El pasado 11 de enero, cuando dio comienzo la ceremonia de los Globos de Oro a las cinco de la tarde, todas las miradas se centraron en Nikki Glaser. La presentadora, que había brillado en su debut de 2025 y se había convertido en una de las cómicas más valoradas del país gracias a su agilidad y carisma, regresaba para conducir por segunda vez la gala. Sin embargo, el contexto estadounidense había cambiado radicalmente tras doce meses de la administración Trump.
Con temas candentes como las tensiones geopolíticas en Groenlandia e Irán, la crisis en Venezuela y las controvertidas operaciones de la policía migratoria que han generado protestas a nivel nacional, Glaser tenía material abundante para sus monólogos.

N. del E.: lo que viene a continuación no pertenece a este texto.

(* ===== verification/FsrpcHandlers.v ===== *)
(** * Every FS-RPC operation keeps the mount safe: the handlers

    One lemma per handler, in the calculus of [FsrpcSafe]: whatever the guest
    asks and the host answers, the handler's host calls satisfy [fs_call_ok]
    and it ends in an [ok] state.  [handle_safe] puts them together for the
    dispatcher, with the garbage collection every request starts with. *)
From Stdlib Require Import Ascii.
From S2P Require Export FsrpcSafe.

(** One step of symbolic execution of a handler. *)
Ltac wp_within :=
  repeat match goal with
         | H : ∀ q, Some ?p = Some q → within _ q |- _ => specialize (H p eq_refl)
         end;
  repeat (apply List.Forall_cons; [solve [eauto]|]); try apply List.Forall_nil.

Ltac wp_done :=
  solve [apply wpm_ret; first [eassumption | eapply ok_mono; [eassumption|unfold ino_step, two32; lia]]].

Ltac wp_step :=
  cbv zeta;
  match goal with
  | |- wpm _ _ (fail _ _) _ _ _ => wp_done
  | |- wpm _ _ (answer _) _ _ _ => wp_done
  | |- wpm _ _ (fail_os _) _ _ _ => wp_done
  | |- wpm _ _ (m_pathForInode _ ≫= _) _ _ _ =>
      apply wpm_bind; eapply WP_pathForInode; [eassumption|];
      let p := fresh "p" in let Hp := fresh "Hp" in intros [p|] Hp
  | |- wpm _ _ (oscall_ _ ≫= _) _ _ _ =>
      apply wpm_bind; apply WP_path_call; [cbn [call_paths]; wp_within
        |first [done | congruence | (intros; simpl; congruence)] |done|];
      let b := fresh "b" in let Hb := fresh "Hb" in intros b Hb;
      cbn [call_answer_ok call_opens] in Hb |- *
  | |- wpm _ _ (m_resolveChildPath _ _ ≫= _) _ _ _ =>
      apply wpm_bind; eapply WP_resolve; [done|eassumption|wp_within; eassumption|];
      let t := fresh "t" in let e := fresh "e" in let msg := fresh "msg" in
      let Ht := fresh "Ht" in intros t e msg Ht
  | |- wpm _ _ (if negb (?e =? 0) then _ else _) _ _ _ =>
      let E := fresh "E" in destruct (e =? 0) eqn:E; [apply Z.eqb_eq in E|]; simpl negb; cbv iota
  | |- wpm _ _ (get ≫= _) _ _ _ => apply wpm_bind, wpm_get
  | |- wpm _ _ (match ?x with _ => _ end) _ _ _ => let E := fresh "E" in destruct x eqn:E
  end.

Section handlers.
Context (rcs : list string) (Hrcs : Forall good rcs) (Hne : rcs ≠ []).
Context (md : Z) (Pn : Prop).

#[local] Abbreviation OK := (ok rcs md).
#[local] Abbreviation WP := (wpm (fs_call_ok rcs (mode_ro md)) Pn).

(** A request keeps the mount safe. *)
Definition req_safe (k : M fsrpcMount reply) : Prop :=
  ∀ n m g, OK n m g → n + ino_step < two64 →
  WP k m g (λ _ m' g', OK (n + ino_step) m' g').

Lemma handleLookup_safe req : req_safe (handleLookup req).
Proof.
  intros n m g Ho Hb. unfold handleLookup. unfold ino_step, two32 in Hb.
  repeat wp_step. apply wpm_bind. eapply WP_ensureInode; [done|eassumption|auto|lia|].
  intros. wp_step.
Qed.

Lemma handleGetattr_safe req : req_safe (handleGetattr req).
Proof. intros n m g Ho Hb. unfold handleGetattr. by repeat wp_step. Qed.
(** *** [handleReaddir] *)
Lemma within_child dir name : within rcs dir → good name → within rcs (PathJoin [dir; name]).
Proof.
  intros (cs & -> & Hc) Hn. exists (cs ++ [name]). split.
  - rewrite PathJoin_good; [by rewrite app_assoc|by apply Forall_app|done].
  - apply Forall_app. split; [done|]. by constructor.
Qed.

Lemma within_Dir dir : within rcs dir → dir ≠ abs_path rcs → within rcs (Dir dir).
Proof.
  intros (cs & -> & Hc) Hn. exists (reverse (tail (reverse cs))). split.
  - apply Dir_within; [done..|]. intros ->. by rewrite app_nil_r in Hn.
  - apply Forall_reverse. apply Forall_reverse in Hc. destruct Hc; simpl; auto.
Qed.

Lemma WP_readdir_entries dir es : ∀ n m g (Q : list obj → fsrpcMount → gset file → Prop),
  OK n m g → within rcs dir → Forall (λ e, entry_name_ok (de_name e)) es →
  n + Z.of_nat (length es) < two64 →
  (∀ items m', length items = length es → OK (n + Z.of_nat (length es)) m' g → Q items m' g) →
  WP (readdir_entries dir es) m g Q.
Proof.
  induction es as [|e es IH]; intros n m g Q Ho Hw Hes Hb HQ.
  { apply wpm_ret, HQ; [done|]. by rewrite Z.add_0_r. }
  inversion Hes; subst. simpl length in *. apply wpm_bind.
  eapply WP_ensureInode; [done|exact Ho|by apply within_child|lia|]. intros i m' Ho'.
  apply wpm_bind. eapply IH; [exact Ho'|done..|lia|]. intros items m'' Hl Ho''.
  apply wpm_ret, HQ; [by simpl; rewrite Hl|]. eapply ok_mono; [exact Ho''|lia].
Qed.

(** The page of entries requested: [end] does not wrap around. *)
Definition sane_max_entries (req : obj) : Prop :=
  ∀ z, getReqUint req "max_entries" = Some z → z < 4611686018427387904.

Lemma sane_max req : obj_ok req → sane_max_entries req →
  0 ≤ match getReqUint req "max_entries" with
      | None => 128 | Some n => if n =? 0 then 128 else n
      end < 4611686018427387904.
Proof.
  intros Ho Hs. destruct (getReqUint req "max_entries") as [z|] eqn:E; [|lia].
  pose proof (getReqUint_range _ _ _ Ho E) as [? _]. specialize (Hs z E).
  case_match; lia.
Qed.

Lemma readdir_slice_Some entries offset max :
  0 ≤ max < 4611686018427387904 → Z.of_nat (length entries) < 4611686018427387904 →
  is_Some (readdir_slice entries offset max).
Proof.
  intros Hm Hl. unfold readdir_slice.
  set (start := if int64_of offset <? 0 then 0 else int64_of offset).
  assert (Hstart : 0 ≤ start) by (unfold start; case_match; lia). clearbody start.
  destruct (Z.of_nat (length entries) <=? start) eqn:Hs; [by eexists|]. apply Z.leb_gt in Hs.
  rewrite (int64_of_small max) by (unfold i64_range, two63; lia).
  rewrite (int64_of_small (start + max)) by (unfold i64_range, two63; lia).
  assert (∀ e, start ≤ e < two63 → (int64_of (e - start) <? 0) = false) as Hcap.
  { unfold two63. intros e He. rewrite int64_of_small by (unfold i64_range, two63; lia).
    apply Z.ltb_ge. lia. }
  rewrite Hcap; [by eexists|]. unfold two63.
  case_match eqn:E; rewrite ?Z.ltb_lt, ?Z.ltb_ge in E; lia.
Qed.

Lemma handleReaddir_safe req :
  obj_ok req → Pn ∨ sane_max_entries req → req_safe (handleReaddir req).
Proof.
  intros Hreq Hsane n m g Ho Hb. unfold handleReaddir. unfold ino_step, two32 in Hb.
  destruct (getReqUint req "ino") as [ino|]; [|wp_step].
  pose proof (sane_max req Hreq) as Hmax.
  set (max := match getReqUint req "max_entries" with None => _ | Some _ => _ end) in *.
  generalize (default 0 (getReqUint req "offset")). intros offset. cbv zeta.
  wp_step; [|wp_step]. wp_step. wp_step; [|wp_step]. wp_step; [wp_step|].
  wp_step. wp_step; [|wp_step]. destruct Hb1 as [Hnames Hlen].
  wp_step. clearbody max.
  apply wpm_bind, (wpm_mono _ _ _ _ _ (λ _ m' g', OK (n + 1) m' g' ∧ g' = g)).
  2: { case_bool_decide as Hr; [apply wpm_ret; split; [|done]; eapply ok_mono; [done|lia]|].
       eapply WP_ensureInode; [done|exact Ho| |lia|by intros].
       apply within_Dir; [by apply Hp|]. by rewrite <-(io_root _ _ (ok_inodes _ _ _ _ _ Ho)). }
  intros pino m' g' [Ho' ->]. apply wpm_bind.
  eapply WP_readdir_entries; [exact Ho'|by apply Hp|exact Hnames|unfold two32 in *; lia|].
  intros items m'' Hitems Ho''.
  match goal with |- context [readdir_slice ?e ?o ?mx] =>
    pose proof (λ Hm, readdir_slice_Some e o mx Hm) as Hslice; destruct (readdir_slice e o mx)
  end.
  { apply wpm_ret. eapply ok_mono; [exact Ho''|unfold ino_step, two32 in *; lia]. }
  apply wpm_panic. destruct Hsane as [|Hsane]; [done|]. exfalso.
  destruct (Hslice (Hmax Hsane)) as [? ?]; [|done].
  simpl length. unfold two32 in *. lia.
Qed.

(** *** Handles *)
Lemma handleOpen_safe req : req_safe (handleOpen req).
Proof.
  intros n m g Ho Hb. unfold handleOpen.
  destruct (getReqUint req "ino") as [ino|]; [|wp_step]. wp_step.
  rewrite (ok_ro _ _ _ _ _ Ho).
  destruct (mode_ro md && hasWriteIntent _) eqn:Hro; [wp_step|].
  repeat wp_step. apply wpm_bind, WP_path_call; [cbn; wp_within| |done|].
  { intros Hr. rewrite Hr in Hro. simpl in Hro |- *. by rewrite no_intent_read_only. }
  intros [f|] Hf; [|wp_step]. destruct Hf as [Hf Hsz]. cbn [call_opens].
  wp_step. apply wpm_bind. eapply WP_register; [exact Ho|done|done|].
  intros. wp_step.
Qed.

Lemma handleRead_safe req : req_safe (handleRead req).
Proof.
  intros n m g Ho Hb. unfold handleRead. do 2 (wp_step; [|wp_step]).
  cbv zeta. apply wpm_bind. eapply WP_getHandle; [exact Ho|].
  intros h m' Ho' Hf. destruct (h ≫= h_file) as [f|] eqn:Ef; [|wp_step].
  apply wpm_bind, wpm_call.
  { apply bind_Some in Ef as (h' & -> & Ef). split; [constructor|]. split; [done|].
    intros f' ?. simplify_eq/=. by apply (Hf h'). }
  intros [data err] _. repeat wp_step.
Qed.

Lemma handleRelease_safe req : req_safe (handleRelease req).
Proof.
  intros n m g Ho Hb. unfold handleRelease. wp_step; [|wp_step].
  apply wpm_bind. eapply WP_closeHandle; [exact Ho|]. intros h m' g' Ho'. repeat wp_step.
Qed.

Lemma handleWrite_safe req : mode_ro md = false → req_safe (handleWrite req).
Proof.
  intros Hro n m g Ho Hb. unfold handleWrite. do 3 (wp_step; [|wp_step]).
  apply wpm_bind. eapply WP_getHandle; [exact Ho|].
  intros h m' Ho' Hf. destruct h as [h|]; [|wp_step]. destruct (h_file h) as [f|] eqn:Ef; [|wp_step].
  apply wpm_bind.
  assert (Hin : f ∈ g) by (by apply (Hf h)).
  assert (Hr : ∀ r : osres goerr Z, WP (try written := r catch e => fail_os e in
            answer [("size", VU64 (uint64_of written))]) m' g (λ _ m' g', OK (n + ino_step) m' g'))
    by (intros [?|?]; wp_step).
  case_match; apply wpm_call; try (intros; apply Hr);
    (split; [constructor|split; [congruence|]]; intros f' ?; by simplify_eq/=).
Qed.

(** *** Operations on names *)
Lemma handleCreate_safe req : mode_ro md = false → req_safe (handleCreate req).
Proof.
  intros Hro n m g Ho Hb. unfold handleCreate. unfold ino_step, two32 in Hb.
  repeat wp_step.
  { repeat case_match; simplify_eq; wp_step. }
  destruct Hb2 as [Hf Hsz].
  match goal with |- context [FileStat ?x] => rename x into f end.
  apply wpm_bind, wpm_call.
  { split; [constructor|]. split; [done|]. intros f' ?. simplify_eq/=. set_solver. }
  intros [info|e'] _; cbn [call_opens].
  - apply wpm_bind. eapply WP_ensureInode; [done|exact Ho|auto|lia|]. intros i m' Ho'.
    wp_step. apply wpm_bind. eapply WP_register; [exact Ho'|done|done|]. intros. wp_step.
  - apply wpm_bind, wpm_call.
    { split; [constructor|]. split; [done|]. intros f' ?. simplify_eq/=. set_solver. }
    intros b2 _. cbn [call_opens].
    replace (({[f]} ∪ g) ∖ {[f]}) with g by (apply leibniz_equiv; set_solver). wp_step.
Qed.

Lemma handleMkdir_safe req : mode_ro md = false → req_safe (handleMkdir req).
Proof.
  intros Hro n m g Ho Hb. unfold handleMkdir. unfold ino_step, two32 in Hb.
  repeat wp_step. apply wpm_bind. eapply WP_ensureInode; [done|eassumption|auto|lia|].
  intros. wp_step.
Qed.

Lemma handleUnlink_safe req : mode_ro md = false → req_safe (handleUnlink req).
Proof.
  intros Hro n m g Ho Hb. unfold handleUnlink.
  repeat wp_step. apply wpm_bind, wpm_modify. 
  apply wpm_ret. eapply ok_mono; [by apply ok_remove|unfold ino_step, two32; lia].
Qed.

Lemma handleTruncate_safe req : mode_ro md = false → req_safe (handleTruncate req).
Proof. intros Hro n m g Ho Hb. unfold handleTruncate. by repeat wp_step. Qed.

Section runtime.
Context `{RTL : GoRuntimeLaws} (cfg : fsrpcConfig).

Lemma handleRename_safe req : mode_ro md = false → req_safe (handleRename req).
Proof.
  intros Hro n m g Ho Hb. unfold handleRename. repeat wp_step.
  apply wpm_bind, wpm_modify, wpm_ret.
  eapply ok_mono; [by apply ok_remap; auto|unfold ino_step, two32; lia].
Qed.

(** Of any operation, whatever the request holds; the panic is excluded only
    for a [readdir] whose page size is sane. *)
Theorem handle_safe op req :
  obj_ok req → Pn ∨ sane_max_entries req → req_safe (handle cfg op req).
Proof.
  intros Hreq Hsane n m g Ho Hb. apply wpm_bind, WP_path_call; [constructor|done..|].
  intros now _. apply wpm_bind. eapply WP_maybeGC; [done|exact Ho|].
  intros m' g' Ho'. apply wpm_bind, wpm_get. cbv zeta.
  assert (Hmut : ∀ k, (mode_ro md = false → req_safe (k req)) →
    WP (if readOnly m' then fail linuxErrROFS "read-only mount" else k req) m' g'
       (λ _ m' g', OK (n + ino_step) m' g')).
  { intros k Hk. pose proof (ok_ro _ _ _ _ _ Ho') as Hr. revert Hr.
    destruct (readOnly m'); intros Hr; [wp_step|by apply Hk]. }
  repeat (case_bool_decide; [first
    [ by eapply handleLookup_safe | by eapply handleGetattr_safe
    | by eapply handleReaddir_safe | by eapply handleOpen_safe | by eapply handleRead_safe
    | by eapply handleRelease_safe | wp_done
    | apply Hmut; intros; first
      [ by apply handleWrite_safe | by apply handleCreate_safe | by apply handleMkdir_safe
      | by apply handleUnlink_safe | by apply handleRename_safe
      | by apply handleTruncate_safe ] ] |]).
  wp_step.
Qed.
End runtime.
End handlers.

No obstante, la humorista optó por mantenerse en territorio seguro: sonrió, volvió a bromear sobre Leonardo DiCaprio y la edad de sus parejas románticas, y aunque desplegó algunos chistes certeros —incluyendo uno sobre la cadena CBS y la calidad de sus informativos, y otro dirigido al «premio a la mejor edición para el Departamento de Justicia» en referencia a los documentos de Epstein—, apenas rozó la compleja realidad política del momento.
Esta aparente cautela de Glaser refleja un fenómeno más amplio en Hollywood durante este primer año del segundo mandato de Trump. Mientras la industria del entretenimiento tradicionalmente ha sido vocal en sus posiciones políticas, especialmente durante periodos de alta tensión social, se observa ahora un silencio notable por parte de muchas figuras prominentes del sector. Esta reticencia contrasta con la ebullición que vive la televisión estadounidense, donde los programas de actualidad y debate político registran audiencias récord y los presentadores de late-night shows mantienen un tono más combativo que nunca.
El contraste resulta llamativo: mientras que la pequeña pantalla arde con debates encendidos sobre inmigración, política exterior y derechos civiles, la gran industria cinematográfica parece haber adoptado una postura más reservada. ¿Se trata de una estrategia calculada o simplemente del resultado natural de un ambiente político cada vez más polarizado? La respuesta a esta pregunta podría definir el papel de Hollywood en el panorama cultural y político de los próximos años.